#### DATA FOR THIS TASK ####
(** * Voice-Message-Generator: a shallow embedding and its verified properties

    The development follows the repository file by file:
    - [types.ts]                      the records and enumerations;
    - [services/geminiService.ts]     [sanitize], [parseSafeJSON],
                                      [processAudioResearch], [generateSpeech],
                                      [decodeAudioData];
    - [components/OutreachForm.tsx]   the form controller: [validateFields],
                                      [handleGenerate], [updateField],
                                      [estimatedDuration], [durationStatus],
                                      [handleSaveToLibrary];
    - [components/LibraryView.tsx]    [loadScripts], [handleDelete];
    - [App.tsx]                       the persisted tab and style reference.

    The second part adds the prompt of [generateVoiceNote], the play buttons
    ([handlePlayTTS], [handlePlayVoice]), the search box of the library
    ([filteredScripts]) and [components/TemplateManager.tsx], with their
    properties after those of the first part.

    JavaScript strings are sequences of UTF-16 code units, [localStorage] is a
    finite map from strings to strings, React state is threaded explicitly
    through the handlers, and an [async] function is split at its [await]
    into the synchronous prefix (which may issue a backend request) and the
    continuation that runs when the request settles. *)

From Stdlib Require Import ZArith QArith Qround DecimalString.
From Stdlib Require Import Strings.String Strings.Ascii Strings.Byte.
From stdpp Require Import gmap list.

(** ** JavaScript strings *)

Module JS.

(** A string is the list of its UTF-16 code units; [length] is the JavaScript
    [.length]. *)
Abbreviation js_string := (list N).

(** The string written as an ASCII literal in the source. *)
Definition lit (s : string) : js_string :=
  List.map N_of_ascii (list_ascii_of_string s).

(** [WhiteSpace] and [LineTerminator] of ECMAScript: the code units matched by
    the regular-expression class [\s] and removed by [String.prototype.trim]. *)
Definition is_whitespace (c : N) : bool :=
  ((9 <=? c) && (c <=? 13) || (c =? 32) || (c =? 160) || (c =? 5760)
   || (8192 <=? c) && (c <=? 8202) || (c =? 8232) || (c =? 8233)
   || (c =? 8239) || (c =? 8287) || (c =? 12288) || (c =? 65279))%N.

(** The code units that [.] does not match (no [s] flag): LF, CR, LS, PS. *)
Definition is_line_terminator (c : N) : bool :=
  ((c =? 10) || (c =? 13) || (c =? 8232) || (c =? 8233))%N.

Fixpoint trimStart (s : js_string) : js_string :=
  match s with
  | [] => []
  | c :: r => if is_whitespace c then trimStart r else s
  end.

Fixpoint trimEnd (s : js_string) : js_string :=
  match s with
  | [] => []
  | c :: r =>
      match trimEnd r with
      | [] => if is_whitespace c then [] else [c]
      | t => c :: t
      end
  end.
(** * j5.Basic.DatabaseWriteLock: the process-wide database write lock

    A shallow embedding of [get_db_lock] and [release_db_lock]
    (src/j5/src/j5/Basic/DatabaseWriteLock.py) together with the shared
    objects they work on: the dictionary [thread_busy], the list objects it
    points to, and the condition [database_write_lock].

    Conventions of the model
    - A holder entry is the Python list [[holder, acquired_at, count, warned]].
      Lists are mutable and shared (a waiter keeps a reference to the list it
      first observed), so they live in a heap and are named by location.
    - [time.time()] readings are integers (clock ticks); every call site has
      its own reading, supplied by the caller of the model, and no order
      between readings is assumed.
    - Every statement that touches the table runs under the mutex of
      [database_write_lock]; a thread only gives the mutex up inside
      [wait()] and when it leaves the [with] block.  The code between two
      such points is one atomic action of the model.
    - Collaborators that are not part of this module (ThreadDebug,
      ThreadRaise, ServerMode, wiki2html, the admin e-mailer) are oracles:
      each call either succeeds or raises, as the action's readings say.
      [logging] calls never raise. *)

From stdpp Require Import gmap strings list.
From Stdlib Require Import ZArith Lia.

Local Open Scope Z_scope.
####
**PROBLEM DETAILS:** All the lines above need to be retyped exactly, with nothing left out.

**EXPECTED ANSWER:**
(** * Voice-Message-Generator: a shallow embedding and its verified properties

    The development follows the repository file by file:
    - [types.ts]                      the records and enumerations;
    - [services/geminiService.ts]     [sanitize], [parseSafeJSON],
                                      [processAudioResearch], [generateSpeech],
                                      [decodeAudioData];
    - [components/OutreachForm.tsx]   the form controller: [validateFields],
                                      [handleGenerate], [updateField],
                                      [estimatedDuration], [durationStatus],
                                      [handleSaveToLibrary];
    - [components/LibraryView.tsx]    [loadScripts], [handleDelete];
    - [App.tsx]                       the persisted tab and style reference.

    The second part adds the prompt of [generateVoiceNote], the play buttons
    ([handlePlayTTS], [handlePlayVoice]), the search box of the library
    ([filteredScripts]) and [components/TemplateManager.tsx], with their
    properties after those of the first part.

    JavaScript strings are sequences of UTF-16 code units, [localStorage] is a
    finite map from strings to strings, React state is threaded explicitly
    through the handlers, and an [async] function is split at its [await]
    into the synchronous prefix (which may issue a backend request) and the
    continuation that runs when the request settles. *)

From Stdlib Require Import ZArith QArith Qround DecimalString.
From Stdlib Require Import Strings.String Strings.Ascii Strings.Byte.
From stdpp Require Import gmap list.

(** ** JavaScript strings *)

Module JS.

(** A string is the list of its UTF-16 code units; [length] is the JavaScript
    [.length]. *)
Abbreviation js_string := (list N).

(** The string written as an ASCII literal in the source. *)
Definition lit (s : string) : js_string :=
  List.map N_of_ascii (list_ascii_of_string s).

(** [WhiteSpace] and [LineTerminator] of ECMAScript: the code units matched by
    the regular-expression class [\s] and removed by [String.prototype.trim]. *)
Definition is_whitespace (c : N) : bool :=
  ((9 <=? c) && (c <=? 13) || (c =? 32) || (c =? 160) || (c =? 5760)
   || (8192 <=? c) && (c <=? 8202) || (c =? 8232) || (c =? 8233)
   || (c =? 8239) || (c =? 8287) || (c =? 12288) || (c =? 65279))%N.

(** The code units that [.] does not match (no [s] flag): LF, CR, LS, PS. *)
Definition is_line_terminator (c : N) : bool :=
  ((c =? 10) || (c =? 13) || (c =? 8232) || (c =? 8233))%N.

Fixpoint trimStart (s : js_string) : js_string :=
  match s with
  | [] => []
  | c :: r => if is_whitespace c then trimStart r else s
  end.

Fixpoint trimEnd (s : js_string) : js_string :=
  match s with
  | [] => []
  | c :: r =>
      match trimEnd r with
      | [] => if is_whitespace c then [] else [c]
      | t => c :: t
      end
  end.
(** * j5.Basic.DatabaseWriteLock: the process-wide database write lock

    A shallow embedding of [get_db_lock] and [release_db_lock]
    (src/j5/src/j5/Basic/DatabaseWriteLock.py) together with the shared
    objects they work on: the dictionary [thread_busy], the list objects it
    points to, and the condition [database_write_lock].

    Conventions of the model
    - A holder entry is the Python list [[holder, acquired_at, count, warned]].
      Lists are mutable and shared (a waiter keeps a reference to the list it
      first observed), so they live in a heap and are named by location.
    - [time.time()] readings are integers (clock ticks); every call site has
      its own reading, supplied by the caller of the model, and no order
      between readings is assumed.
    - Every statement that touches the table runs under the mutex of
      [database_write_lock]; a thread only gives the mutex up inside
      [wait()] and when it leaves the [with] block.  The code between two
      such points is one atomic action of the model.
    - Collaborators that are not part of this module (ThreadDebug,
      ThreadRaise, ServerMode, wiki2html, the admin e-mailer) are oracles:
      each call either succeeds or raises, as the action's readings say.
      [logging] calls never raise. *)

From stdpp Require Import gmap strings list.
From Stdlib Require Import ZArith Lia.

Local Open Scope Z_scope.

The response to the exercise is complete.